What lines below include the word "NormalizeBranch"? Copy each one.

--- SUPPLIED RECORDS Enclosed Below ---

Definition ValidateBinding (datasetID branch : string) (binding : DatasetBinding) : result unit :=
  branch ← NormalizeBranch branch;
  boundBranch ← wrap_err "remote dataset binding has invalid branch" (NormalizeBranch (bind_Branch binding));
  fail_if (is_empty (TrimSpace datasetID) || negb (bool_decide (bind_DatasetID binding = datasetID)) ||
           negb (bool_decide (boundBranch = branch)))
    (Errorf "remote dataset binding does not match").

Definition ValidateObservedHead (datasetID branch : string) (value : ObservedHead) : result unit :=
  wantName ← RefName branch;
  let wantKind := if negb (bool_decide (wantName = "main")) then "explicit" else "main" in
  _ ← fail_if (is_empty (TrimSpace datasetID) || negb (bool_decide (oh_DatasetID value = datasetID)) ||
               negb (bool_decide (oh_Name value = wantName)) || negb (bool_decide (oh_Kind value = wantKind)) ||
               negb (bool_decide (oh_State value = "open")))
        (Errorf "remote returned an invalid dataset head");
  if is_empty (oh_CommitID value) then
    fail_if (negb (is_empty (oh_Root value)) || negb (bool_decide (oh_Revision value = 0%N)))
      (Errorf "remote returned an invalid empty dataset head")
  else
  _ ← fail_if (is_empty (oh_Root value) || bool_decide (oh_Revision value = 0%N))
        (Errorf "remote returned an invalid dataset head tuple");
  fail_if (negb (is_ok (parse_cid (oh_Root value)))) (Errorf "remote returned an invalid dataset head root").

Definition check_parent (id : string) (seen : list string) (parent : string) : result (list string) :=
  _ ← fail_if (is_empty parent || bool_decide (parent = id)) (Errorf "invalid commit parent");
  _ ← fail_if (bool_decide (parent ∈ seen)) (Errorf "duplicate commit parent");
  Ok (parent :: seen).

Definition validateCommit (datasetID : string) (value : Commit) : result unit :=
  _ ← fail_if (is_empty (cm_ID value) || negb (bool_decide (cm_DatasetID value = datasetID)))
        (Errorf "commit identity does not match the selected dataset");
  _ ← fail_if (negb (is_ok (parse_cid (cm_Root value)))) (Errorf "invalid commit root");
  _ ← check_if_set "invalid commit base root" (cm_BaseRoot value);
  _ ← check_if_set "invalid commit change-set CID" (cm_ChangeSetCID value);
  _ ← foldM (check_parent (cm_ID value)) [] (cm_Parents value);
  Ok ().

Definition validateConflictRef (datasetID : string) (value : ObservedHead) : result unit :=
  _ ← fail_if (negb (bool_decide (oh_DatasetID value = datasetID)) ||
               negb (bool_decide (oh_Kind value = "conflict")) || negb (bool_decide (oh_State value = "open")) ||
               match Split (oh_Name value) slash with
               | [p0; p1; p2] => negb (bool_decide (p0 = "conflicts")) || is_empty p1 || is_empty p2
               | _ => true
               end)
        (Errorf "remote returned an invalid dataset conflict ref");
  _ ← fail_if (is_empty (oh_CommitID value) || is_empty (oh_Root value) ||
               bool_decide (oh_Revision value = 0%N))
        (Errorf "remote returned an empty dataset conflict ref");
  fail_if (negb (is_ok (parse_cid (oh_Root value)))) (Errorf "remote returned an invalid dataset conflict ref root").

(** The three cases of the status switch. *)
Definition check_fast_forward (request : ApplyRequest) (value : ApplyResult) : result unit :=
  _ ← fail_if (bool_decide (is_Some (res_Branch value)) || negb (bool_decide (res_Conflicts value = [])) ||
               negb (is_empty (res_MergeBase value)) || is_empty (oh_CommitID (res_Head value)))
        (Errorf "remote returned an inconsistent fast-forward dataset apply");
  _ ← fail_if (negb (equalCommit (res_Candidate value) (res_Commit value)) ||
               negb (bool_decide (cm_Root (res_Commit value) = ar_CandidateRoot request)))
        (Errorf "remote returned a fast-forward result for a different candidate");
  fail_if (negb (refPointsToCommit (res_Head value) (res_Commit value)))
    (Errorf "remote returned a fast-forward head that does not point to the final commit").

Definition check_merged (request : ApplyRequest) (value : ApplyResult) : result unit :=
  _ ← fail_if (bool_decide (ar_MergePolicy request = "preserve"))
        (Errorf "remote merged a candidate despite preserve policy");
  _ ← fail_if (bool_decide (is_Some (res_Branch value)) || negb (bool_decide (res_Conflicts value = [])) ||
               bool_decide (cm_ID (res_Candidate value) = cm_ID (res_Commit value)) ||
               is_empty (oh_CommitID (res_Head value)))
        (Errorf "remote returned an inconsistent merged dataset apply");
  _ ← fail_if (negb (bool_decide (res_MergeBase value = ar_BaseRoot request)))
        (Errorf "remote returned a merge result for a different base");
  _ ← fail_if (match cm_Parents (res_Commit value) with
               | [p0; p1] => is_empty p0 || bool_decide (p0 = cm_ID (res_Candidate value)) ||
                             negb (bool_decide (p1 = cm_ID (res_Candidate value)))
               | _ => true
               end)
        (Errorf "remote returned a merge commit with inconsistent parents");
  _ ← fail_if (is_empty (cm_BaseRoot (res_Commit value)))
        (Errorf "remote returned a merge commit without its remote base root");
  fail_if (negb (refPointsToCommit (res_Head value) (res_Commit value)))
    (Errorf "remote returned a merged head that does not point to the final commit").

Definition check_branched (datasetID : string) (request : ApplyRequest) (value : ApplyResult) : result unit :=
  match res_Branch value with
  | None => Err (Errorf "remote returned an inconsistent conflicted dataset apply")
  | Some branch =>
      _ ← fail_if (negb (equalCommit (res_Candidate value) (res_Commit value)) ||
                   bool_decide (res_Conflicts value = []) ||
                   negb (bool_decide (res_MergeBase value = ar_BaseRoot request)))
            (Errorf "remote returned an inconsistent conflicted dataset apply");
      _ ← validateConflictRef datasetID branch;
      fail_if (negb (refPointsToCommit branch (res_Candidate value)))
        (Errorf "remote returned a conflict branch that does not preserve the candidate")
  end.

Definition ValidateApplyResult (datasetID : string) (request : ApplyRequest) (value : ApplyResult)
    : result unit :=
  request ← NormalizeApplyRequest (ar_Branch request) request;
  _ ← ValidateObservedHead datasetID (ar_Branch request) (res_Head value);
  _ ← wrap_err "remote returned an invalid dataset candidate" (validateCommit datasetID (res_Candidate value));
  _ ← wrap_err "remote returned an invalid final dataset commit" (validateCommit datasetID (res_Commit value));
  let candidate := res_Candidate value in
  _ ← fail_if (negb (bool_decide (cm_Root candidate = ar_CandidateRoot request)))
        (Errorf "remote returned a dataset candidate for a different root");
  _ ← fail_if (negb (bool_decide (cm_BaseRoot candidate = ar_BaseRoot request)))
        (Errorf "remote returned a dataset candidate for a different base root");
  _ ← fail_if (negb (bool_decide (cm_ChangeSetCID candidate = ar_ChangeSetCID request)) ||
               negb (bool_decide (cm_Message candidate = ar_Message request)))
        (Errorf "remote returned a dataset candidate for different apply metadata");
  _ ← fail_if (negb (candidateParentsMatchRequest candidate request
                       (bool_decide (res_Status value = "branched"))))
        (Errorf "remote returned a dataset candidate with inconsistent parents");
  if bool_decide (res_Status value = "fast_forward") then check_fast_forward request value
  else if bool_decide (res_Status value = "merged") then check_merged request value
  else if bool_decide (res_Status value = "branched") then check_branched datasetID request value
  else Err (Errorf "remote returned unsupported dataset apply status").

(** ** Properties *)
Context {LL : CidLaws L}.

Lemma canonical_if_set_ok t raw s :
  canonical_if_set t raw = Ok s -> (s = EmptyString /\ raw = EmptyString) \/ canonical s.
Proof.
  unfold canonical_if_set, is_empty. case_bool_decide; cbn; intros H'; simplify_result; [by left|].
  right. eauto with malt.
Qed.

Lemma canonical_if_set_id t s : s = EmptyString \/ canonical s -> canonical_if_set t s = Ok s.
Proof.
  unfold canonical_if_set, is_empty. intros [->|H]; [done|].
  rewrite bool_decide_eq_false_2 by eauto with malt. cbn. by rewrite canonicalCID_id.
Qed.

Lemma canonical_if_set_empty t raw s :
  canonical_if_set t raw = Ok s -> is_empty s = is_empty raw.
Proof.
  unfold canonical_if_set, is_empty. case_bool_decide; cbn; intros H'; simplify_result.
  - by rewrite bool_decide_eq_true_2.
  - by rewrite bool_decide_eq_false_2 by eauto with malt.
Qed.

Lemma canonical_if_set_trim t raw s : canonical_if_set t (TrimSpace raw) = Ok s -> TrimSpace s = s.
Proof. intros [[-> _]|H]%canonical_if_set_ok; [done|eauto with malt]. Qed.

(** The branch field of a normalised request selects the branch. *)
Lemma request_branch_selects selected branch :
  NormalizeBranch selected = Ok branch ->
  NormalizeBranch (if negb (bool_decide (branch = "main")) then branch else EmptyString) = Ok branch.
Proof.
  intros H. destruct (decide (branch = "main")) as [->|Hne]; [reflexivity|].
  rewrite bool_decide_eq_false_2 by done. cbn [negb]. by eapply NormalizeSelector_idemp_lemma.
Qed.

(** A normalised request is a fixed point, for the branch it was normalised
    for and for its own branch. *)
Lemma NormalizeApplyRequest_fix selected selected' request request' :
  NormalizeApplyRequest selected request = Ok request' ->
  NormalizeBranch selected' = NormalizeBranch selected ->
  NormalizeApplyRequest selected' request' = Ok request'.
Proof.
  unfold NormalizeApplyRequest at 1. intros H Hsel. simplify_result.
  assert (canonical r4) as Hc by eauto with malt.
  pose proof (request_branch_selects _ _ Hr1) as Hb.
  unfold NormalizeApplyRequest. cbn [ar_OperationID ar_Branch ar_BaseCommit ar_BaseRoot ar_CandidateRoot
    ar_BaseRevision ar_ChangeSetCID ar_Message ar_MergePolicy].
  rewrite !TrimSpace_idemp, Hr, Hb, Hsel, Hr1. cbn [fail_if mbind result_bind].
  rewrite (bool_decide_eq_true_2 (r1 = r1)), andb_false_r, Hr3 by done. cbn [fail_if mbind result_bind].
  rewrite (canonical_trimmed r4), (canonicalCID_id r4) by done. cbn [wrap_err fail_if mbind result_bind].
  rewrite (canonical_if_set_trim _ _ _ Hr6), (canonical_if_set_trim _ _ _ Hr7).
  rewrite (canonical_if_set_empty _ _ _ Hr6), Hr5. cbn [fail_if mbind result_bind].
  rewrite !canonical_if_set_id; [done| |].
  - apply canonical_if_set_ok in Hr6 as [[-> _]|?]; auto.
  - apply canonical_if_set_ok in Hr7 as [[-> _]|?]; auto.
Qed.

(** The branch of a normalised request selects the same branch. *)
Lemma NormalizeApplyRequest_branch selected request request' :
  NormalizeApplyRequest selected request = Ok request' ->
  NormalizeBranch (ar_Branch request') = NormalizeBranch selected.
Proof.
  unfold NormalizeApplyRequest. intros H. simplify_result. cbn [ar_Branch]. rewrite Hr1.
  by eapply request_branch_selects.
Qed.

--- End of Enclosed SUPPLIED RECORDS ---

▶ _FINAL ANSWER_
  branch ← NormalizeBranch branch;
  boundBranch ← wrap_err "remote dataset binding has invalid branch" (NormalizeBranch (bind_Branch binding));
  NormalizeBranch selected = Ok branch ->
  NormalizeBranch (if negb (bool_decide (branch = "main")) then branch else EmptyString) = Ok branch.
  NormalizeBranch selected' = NormalizeBranch selected ->
  NormalizeBranch (ar_Branch request') = NormalizeBranch selected.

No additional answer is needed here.